■ **Required action**: The entries below contain a line with "match err with" and a line with "match expectedType r with". Retype exactly everything from the first down to the second, both included, and nothing else.
——
(** One round of the resync goroutine, if its channel fires; [should] is what
    [ShouldResync] answers, true without one. *)
Definition resync_round (should : bool) : st Reflector () :=
  r ← st_get;
  if resyncing r && resync_fires r && should then
    err ← on_store rs_Resync;
    match err with
    | Some e => st_modify (set_resync false (Some e))
    | None => mret ()
    end
  else mret ().

Inductive signal : Type :=
| SigStop
| SigErrc
| SigClosed (watchDuration : Z)
| SigEvent (ev : Event Obj)
| SigResync (should : bool)
| SigOther (f : S → S).

Inductive watch_error : Type :=
| errorStopRequested
| ErrResync (e : E)
| ErrObject (o : Obj)
| ErrVeryShortWatch.

(** What [watchHandler] does with one event: the new resource version, [None] to
    ignore the event. *)
Definition apply_event (ev : Event Obj) : st Reflector (option string) :=
  r ← st_get;
  match expectedType r with
  | Some e => if bool_decide (e ≠ typeOf (ev_Object ev)) then mret None else mret (Some ())
  | None => mret (Some ())
  end ≫= λ typed : option (),
  match typed, accessor (ev_Object ev) with
  | None, _ | _, None => mret None
  | Some _, Some newResourceVersion =>
    match ev_Type ev with
    | WatchAdded => _ ← on_store (rs_Add (ev_Object ev)); mret ()
    | WatchModified => _ ← on_store (rs_Update (ev_Object ev)); mret ()
    | WatchDeleted => _ ← on_store (rs_Delete (ev_Object ev)); mret ()
    | _ => mret ()
    end ;;
    st_modify (setLastSyncResourceVersion newResourceVersion) ;;
    mret (Some newResourceVersion)
  end.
——
■ **Solution**:
    match err with
    | Some e => st_modify (set_resync false (Some e))
    | None => mret ()
    end
  else mret ().

Inductive signal : Type :=
| SigStop
| SigErrc
| SigClosed (watchDuration : Z)
| SigEvent (ev : Event Obj)
| SigResync (should : bool)
| SigOther (f : S → S).

Inductive watch_error : Type :=
| errorStopRequested
| ErrResync (e : E)
| ErrObject (o : Obj)
| ErrVeryShortWatch.

(** What [watchHandler] does with one event: the new resource version, [None] to
    ignore the event. *)
Definition apply_event (ev : Event Obj) : st Reflector (option string) :=
  r ← st_get;
  match expectedType r with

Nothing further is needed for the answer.